Construction, characterization and exemplificative application of bioluminescent Bifidobacterium longum biovar longum

The aim of this work was to construct a bifidobacterial biosensor that could be used to analyze the metabolic state of cells. We transformed by electroporation the human intestinal bacterium Bifidobacterium longum biovar longum with a vector (pGBL8b) containing the insect luciferase gene from a click beetle (Pyrophorus plagiophthalamus) and studied the basic parameters affecting light production in the bioluminescent phenotype. We detected a minimum of 4000 cells, which indicates that the insect luciferase expression in Bifidobacterium longum is extremely good, and a measurement requires only a few minutes of incubation in ambient oxygen conditions. A pH of 7.0 was optimal for incorporating the substrate d-luciferin, and the substrate saturation effect occurred at 125 μM. We employed bioluminescent B. longum for a quick test of the efficacy of different carbohydrates to preserve cell physiology under acidic conditions.

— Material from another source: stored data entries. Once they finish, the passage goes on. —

(** * openllmetry (Dynatrace fork): entity decorators, vendor registry,
      Bedrock guardrail telemetry and the OpenAI shared configuration.

    Shallow embedding of four Python source files:
      - [traceloop/sdk/instruments.py]                          (Module [instruments])
      - [opentelemetry/instrumentation/openai/shared/config.py] (Module [config])
      - [opentelemetry/instrumentation/bedrock/guardrail.py]    (Module [guardrail])
      - [traceloop/sdk/decorators/base.py]                      (Module [base])

    Python strings are modelled as [string] (ASCII characters), Python
    integers as [Z], dictionaries as association lists in insertion order
    (the code relies on [next(iter(d))], the first inserted key), and raised
    exceptions as an explicit [Raise] result.  Calls on collaborators that
    live outside these files (metric instruments, tracer, ambient context,
    telemetry sink) are recorded in a log, oldest first. *)

From Stdlib Require Import String Ascii List ZArith NArith Bool Lia.
Import ListNotations.
Set Warnings "-register-all".
Open Scope string_scope.

(** ** Python values and the built-in operations the sources use *)

Module py.

(** The exception classes that the modelled operations can raise. *)
Inductive exn : Type :=
| TypeError
| KeyError
| AttributeError
| IndexError
| StopIteration
| ValueError
| RecursionError.

Inductive result (A : Type) : Type :=
| Ok (a : A)
| Raise (e : exn).
Arguments Ok {A} a.
Arguments Raise {A} e.

Definition rbind {A B} (r : result A) (k : A -> result B) : result B :=
  match r with
  | Ok a => k a
  | Raise e => Raise e
  end.

(** Decoded JSON data, as a vendor response carries it. *)
Inductive json : Type :=
| JNone
| JBool (b : bool)
| JInt (z : Z)
| JStr (s : string)
| JList (l : list json)
| JDict (d : list (string * json)).

Definition dict := list (string * json).

(** [d.get(k)] on the association list: the first binding of [k]. *)
Fixpoint lookup {V} (k : string) (d : list (string * V)) : option V :=
  match d with
  | [] => None
  | (k', v) :: rest => if String.eqb k k' then Some v else lookup k rest
  end.

(** [d[k] = v]: replace the value in place when [k] is bound, else append
    at the end (insertion order is kept). *)
Fixpoint dict_set {V} (k : string) (v : V) (d : list (string * V))
  : list (string * V) :=
  match d with
  | [] => [(k, v)]
  | (k', v') :: rest =>
      if String.eqb k k' then (k, v) :: rest else (k', v') :: dict_set k v rest
  end.

(** [x == "literal"] for a decoded value [x]. *)
Definition eq_str (x : json) (s : string) : bool :=
  match x with
  | JStr s' => String.eqb s' s
  | _ => false
  end.

(** Truth value of an object, as [if x:] and [x or y] test it. *)
Definition truthy (x : json) : bool :=
  match x with
  | JNone => false
  | JBool b => b
  | JInt z => negb (Z.eqb z 0)
  | JStr s => negb (String.eqb s "")
  | JList l => match l with [] => false | _ => true end
  | JDict d => match d with [] => false | _ => true end
  end.

Definition chars (s : string) : list json :=
  map (fun c => JStr (String c EmptyString)) (list_ascii_of_string s).

(** The items a [for x in v] loop visits. *)
Definition iter (v : json) : result (list json) :=
  match v with
  | JList l => Ok l
  | JDict d => Ok (map (fun kv => JStr (fst kv)) d)
  | JStr s => Ok (chars s)
  | _ => Raise TypeError
  end.

(** [next(iter(v))]. *)
Definition next_iter (v : json) : result json :=
  rbind (iter v) (fun items =>
    match items with
    | [] => Raise StopIteration
    | x :: _ => Ok x
    end).

(** ["k" in v]: key membership on a dict, element membership on a list,
    substring test on a string. *)
Definition contains (k : string) (v : json) : result bool :=
  match v with
  | JDict d => Ok (match lookup k d with Some _ => true | None => false end)
  | JList l => Ok (existsb (fun x => eq_str x k) l)
  | JStr s => Ok (match String.index 0 k s with Some _ => true | None => false end)
  | _ => Raise TypeError
  end.

(** [v.get(k)]: only dictionaries have the method. *)
Definition get (v : json) (k : string) : result json :=
  match v with
  | JDict d => Ok (match lookup k d with Some x => x | None => JNone end)
  | _ => Raise AttributeError
  end.

(** An object usable as a sequence index ([bool] is a subclass of [int]). *)
Definition as_index (k : json) : option Z :=
  match k with
  | JInt z => Some z
  | JBool b => Some (if b then 1 else 0)%Z
  | _ => None
  end.

Definition seq_index {A} (l : list A) (i : Z) : result A :=
  let n := Z.of_nat (List.length l) in
  let j := if (i <? 0)%Z then (i + n)%Z else i in
  if (j <? 0)%Z then Raise IndexError
  else match nth_error l (Z.to_nat j) with
       | Some x => Ok x
       | None => Raise IndexError
       end.

(** [v[k]]. *)
Definition subscript (v k : json) : result json :=
  match v with
  | JDict d =>
      match k with
      | JStr s => match lookup s d with Some x => Ok x | None => Raise KeyError end
      | JList _ | JDict _ => Raise TypeError
      | _ => Raise KeyError
      end
  | JList l =>
      match as_index k with
      | Some i => seq_index l i
      | None => Raise TypeError
      end
  | JStr s =>
      match as_index k with
      | Some i => seq_index (chars s) i
      | None => Raise TypeError
      end
  | _ => Raise TypeError
  end.

(** [v["k"]] with a string literal. *)
Definition item (v : json) (k : string) : result json := subscript v (JStr k).

Definition is_dict (v : json) : Prop :=
  match v with JDict _ => True | _ => False end.

End py.
Export py.

(** ** instruments.py *)

Module instruments.

Inductive Instruments : Type :=
| ALEPHALPHA | ANTHROPIC | BEDROCK | CHROMA | COHERE | GOOGLE_GENERATIVEAI
| GROQ | HAYSTACK | LANCEDB | LANGCHAIN | LLAMA_INDEX | MARQO | MILVUS
| MISTRAL | OLLAMA | OPENAI | PINECONE | PYMYSQL | QDRANT | REDIS
| REPLICATE | REQUESTS | SAGEMAKER | TOGETHER | TRANSFORMERS | URLLIB3
| VERTEXAI | WATSONX | WEAVIATE.

(** The [.value] of a member. *)
Definition value (i : Instruments) : string :=
  match i with
  | ALEPHALPHA => "alephalpha"
  | ANTHROPIC => "anthropic"
  | BEDROCK => "bedrock"
  | CHROMA => "chroma"
  | COHERE => "cohere"
  | GOOGLE_GENERATIVEAI => "google_generativeai"
  | GROQ => "groq"
  | HAYSTACK => "haystack"
  | LANCEDB => "lancedb"
  | LANGCHAIN => "langchain"
  | LLAMA_INDEX => "llama_index"
  | MARQO => "marqo"
  | MILVUS => "milvus"
  | MISTRAL => "mistral"
  | OLLAMA => "ollama"
  | OPENAI => "openai"
  | PINECONE => "pinecone"
  | PYMYSQL => "pymysql"
  | QDRANT => "qdrant"
  | REDIS => "redis"
  | REPLICATE => "replicate"
  | REQUESTS => "requests"
  | SAGEMAKER => "sagemaker"
  | TOGETHER => "together"
  | TRANSFORMERS => "transformers"
  | URLLIB3 => "urllib3"
  | VERTEXAI => "vertexai"
  | WATSONX => "watsonx"
  | WEAVIATE => "weaviate"
  end.

(** [list(Instruments)]: the members in definition order. *)
Definition members : list Instruments :=
  [ ALEPHALPHA; ANTHROPIC; BEDROCK; CHROMA; COHERE; GOOGLE_GENERATIVEAI;
    GROQ; HAYSTACK; LANCEDB; LANGCHAIN; LLAMA_INDEX; MARQO; MILVUS;
    MISTRAL; OLLAMA; OPENAI; PINECONE; PYMYSQL; QDRANT; REDIS;
    REPLICATE; REQUESTS; SAGEMAKER; TOGETHER; TRANSFORMERS; URLLIB3;
    VERTEXAI; WATSONX; WEAVIATE ].

(** The identifiers the specification lists for the registry. *)
Definition listed_values : list string :=
  [ "alephalpha"; "anthropic"; "bedrock"; "chroma"; "cohere";
    "google_generativeai"; "groq"; "haystack"; "lancedb"; "langchain";
    "llama_index"; "marqo"; "milvus"; "mistral"; "ollama"; "openai";
    "pinecone"; "pymysql"; "qdrant"; "redis"; "replicate"; "requests";
    "sagemaker"; "together"; "transformers"; "urllib3"; "vertexai";
    "watsonx"; "weaviate" ].

(** How many members carry the value [s]. *)
Definition occurrences (s : string) : nat :=
  List.length (filter (fun i => String.eqb (value i) s) members).

End instruments.

(** ** openai/shared/config.py *)

Module config.

(** What a call of one of the default hooks can return: a string, a
    mapping, or a class object such as the built-in [str]. *)
Inductive pyobject : Type :=
| Str (s : string)
| Mapping (d : dict)
| ClassObject (name : string).

(** [isinstance(x, str)]. *)
Definition is_str (x : pyobject) : bool :=
  match x with
  | Str _ => true
  | _ => false
  end.

(** [get_common_metrics_attributes = lambda: {}] *)
Definition get_common_metrics_attributes : pyobject := Mapping [].

(** [upload_base64_image = lambda trace_id, span_id, base64_image_url: str]:
    the body is the name [str], which evaluates to the built-in class. *)
Definition upload_base64_image (trace_id span_id base64_image_url : string)
  : pyobject :=
  ClassObject "str".

Definition enrich_token_usage : bool := false.
Definition enrich_assistant : bool := false.
Definition service_name : string := "".

End config.

(** ** bedrock/guardrail.py *)

Module guardrail.

(** The attribute names the module imports from
    [opentelemetry.semconv_ai.SpanAttributes]; their string values are
    declared outside the four modelled files and are taken as parameters. *)
Class SpanAttributes : Type := {
  LLM_RESPONSE_MODEL : string;
  LLM_SYSTEM : string;
  LLM_TOKEN_TYPE : string
}.
(** A [/proc/uptime] that reads [1e400], beyond the range of a float,
    makes the probe answer infinity, with or without a C library. *)
Lemma uptime_linux_procfs_answer_witness :
  _uptime_linux (with_procfs (Some "1e400 0.0") None bare) fresh
  = (Ok (Some (PyFloat (FInf false))), logged Call_uptime_linux fresh)
  /\ (forall e',
        proc_uptime e' = Some "1e400 0.0" ->
        _uptime_linux e' fresh
        = _uptime_linux (with_procfs (Some "1e400 0.0") None bare) fresh).
Proof.
  apply (uptime_linux_procfs_answer
           (with_procfs (Some "1e400 0.0") None bare)
           fresh "1e400 0.0" (Text.of_string "1e400") [Text.of_string "0.0"]
           (FInf false)); vm_compute; reflexivity.
Defined.

(** On the machine of the scenarios with [/proc/uptime] holding a word. *)
Lemma uptime_linux_unparsable_as_absent_witness :
  _uptime_linux (with_procfs (Some "soon") None bare)
    fresh
  = _uptime_linux
      (with_procfs None None
         (with_procfs (Some "soon") None bare))
      fresh.
Proof.
  apply (uptime_linux_unparsable_as_absent
           (with_procfs (Some "soon") None bare)
           fresh (Text.of_string "soon")); reflexivity.
Defined.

The prebiotic compounds Actilight® and lactulose were the most active in preventing loss of intracellular ATP during incubation at pH 3. Glucose and inulin were less active, though still effective. In sum, our results show that bioluminescent B. longum, transformed with the pGBL8b plasmid, is a valuable tool for rapidly studying the physiological state of anaerobic bacterial cells under different environmental conditions.